#### [Directions]
Each line below must be transcribed with no word changed.

#### [Given information]

(** X5. Speech is produced only where the code asks for it: a run of the
    web page with the speech box unticked never speaks, whatever the input
    and whether or not voice input is on; and on the console a task or an
    empty line is never spoken. *)
Theorem speech_only_when_asked env (w : World) :
  (forall use_voice typed submit,
      exists more,
        out (web_interface use_voice false typed submit env w).1 = out w ++ more
        /\ Forall not_speech more)
  /\ (forall line,
         line = "" \/ PyStr.startswith "task: " line = true ->
         exists more,
           out (console_turn line env w).1 = out w ++ more
           /\ Forall not_speech more).
Proof.
  split.
  - intros use_voice typed submit.
    by apply (steps_web_interface (out_grows not_speech)
                (out_grows_refl not_speech) (out_grows_trans not_speech)
                not_speech (out_grows_emit not_speech)
                (out_grows_append not_speech) (out_grows_save not_speech)).
  - intros line Hline.
    by apply (steps_console_turn_non_chat (out_grows not_speech)
                (out_grows_refl not_speech) (out_grows_trans not_speech)
                not_speech (out_grows_emit not_speech)).
Qed.

Lemma speech_only_when_asked_witness :
  exists more,
    out (console_turn "task: draft email hi" canned_env (fresh ∅)).1
    = out (fresh ∅) ++ more
    /\ Forall not_speech more.
Proof.
  destruct (speech_only_when_asked canned_env (fresh ∅)) as [_ H].
  apply H. right. reflexivity.
Defined.

(** ** The response generator on any list, and how it fails *)

(** X6. Only the entries that reach the model must be strings: on a
    context that is a list of any values, over a file that can be written,
    [generate_response] succeeds as soon as the last ten entries, the new
    user turn included, are strings; older entries of any shape are
    carried along untouched and the last ten entries are saved. *)
Theorem generate_response_on_list env (prompt : string) (limit : option Z)
    (w : World) (items : list json) (lines : list string) :
  context w = JArr items ->
  writable w ->
  str_items (last_n 10 (items ++ [JStr ("You: " +:+ prompt)])) = Some lines ->
  let response :=
    decode env (model_generate env (tokenizer env (PyStr.join newline lines))
                  (generate_kwargs (default 200%Z limit))) in
  let after :=
    items ++ [JStr ("You: " +:+ prompt); JStr ("AI: " +:+ response)] in
  generate_response prompt limit env w
  = (set_fs (<[context_file w := Json (JArr (last_n 10 after))]> (fs w))
       (set_context (JArr after) w),
     Ok response).
Proof.
  intros Hctx Hw Hlines. cbn zeta. unfold generate_response.
  run_with ltac:(apply context_append_list; exact Hctx).
  run.
  run_with ltac:(unfold lift; cbn [context set_context slice_last10]; reflexivity).
  run_with ltac:(unfold lift, py_join; by rewrite Hlines).
  run.
  run_with ltac:(by apply context_append_list).
  rewrite <- (assoc_L (++)).
  run_with ltac:(by apply save_context_list).
  reflexivity.
Qed.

#### [Response]
(** X5. Speech is produced only where the code asks for it: a run of the
    web page with the speech box unticked never speaks, whatever the input
    and whether or not voice input is on; and on the console a task or an
    empty line is never spoken. *)
Theorem speech_only_when_asked env (w : World) :
  (forall use_voice typed submit,
      exists more,
        out (web_interface use_voice false typed submit env w).1 = out w ++ more
        /\ Forall not_speech more)
  /\ (forall line,
         line = "" \/ PyStr.startswith "task: " line = true ->
         exists more,
           out (console_turn line env w).1 = out w ++ more
           /\ Forall not_speech more).
Proof.
  split.
  - intros use_voice typed submit.
    by apply (steps_web_interface (out_grows not_speech)
                (out_grows_refl not_speech) (out_grows_trans not_speech)
                not_speech (out_grows_emit not_speech)
                (out_grows_append not_speech) (out_grows_save not_speech)).
  - intros line Hline.
    by apply (steps_console_turn_non_chat (out_grows not_speech)
                (out_grows_refl not_speech) (out_grows_trans not_speech)
                not_speech (out_grows_emit not_speech)).
Qed.

Lemma speech_only_when_asked_witness :
  exists more,
    out (console_turn "task: draft email hi" canned_env (fresh ∅)).1
    = out (fresh ∅) ++ more
    /\ Forall not_speech more.
Proof.
  destruct (speech_only_when_asked canned_env (fresh ∅)) as [_ H].
  apply H. right. reflexivity.
Defined.

(** ** The response generator on any list, and how it fails *)

(** X6. Only the entries that reach the model must be strings: on a
    context that is a list of any values, over a file that can be written,
    [generate_response] succeeds as soon as the last ten entries, the new
    user turn included, are strings; older entries of any shape are
    carried along untouched and the last ten entries are saved. *)
Theorem generate_response_on_list env (prompt : string) (limit : option Z)
    (w : World) (items : list json) (lines : list string) :
  context w = JArr items ->
  writable w ->
  str_items (last_n 10 (items ++ [JStr ("You: " +:+ prompt)])) = Some lines ->
  let response :=
    decode env (model_generate env (tokenizer env (PyStr.join newline lines))
                  (generate_kwargs (default 200%Z limit))) in
  let after :=
    items ++ [JStr ("You: " +:+ prompt); JStr ("AI: " +:+ response)] in
  generate_response prompt limit env w
  = (set_fs (<[context_file w := Json (JArr (last_n 10 after))]> (fs w))
       (set_context (JArr after) w),
     Ok response).
Proof.
  intros Hctx Hw Hlines. cbn zeta. unfold generate_response.
  run_with ltac:(apply context_append_list; exact Hctx).
  run.
  run_with ltac:(unfold lift; cbn [context set_context slice_last10]; reflexivity).
  run_with ltac:(unfold lift, py_join; by rewrite Hlines).
  run.
  run_with ltac:(by apply context_append_list).
  rewrite <- (assoc_L (++)).
  run_with ltac:(by apply save_context_list).
  reflexivity.
Qed.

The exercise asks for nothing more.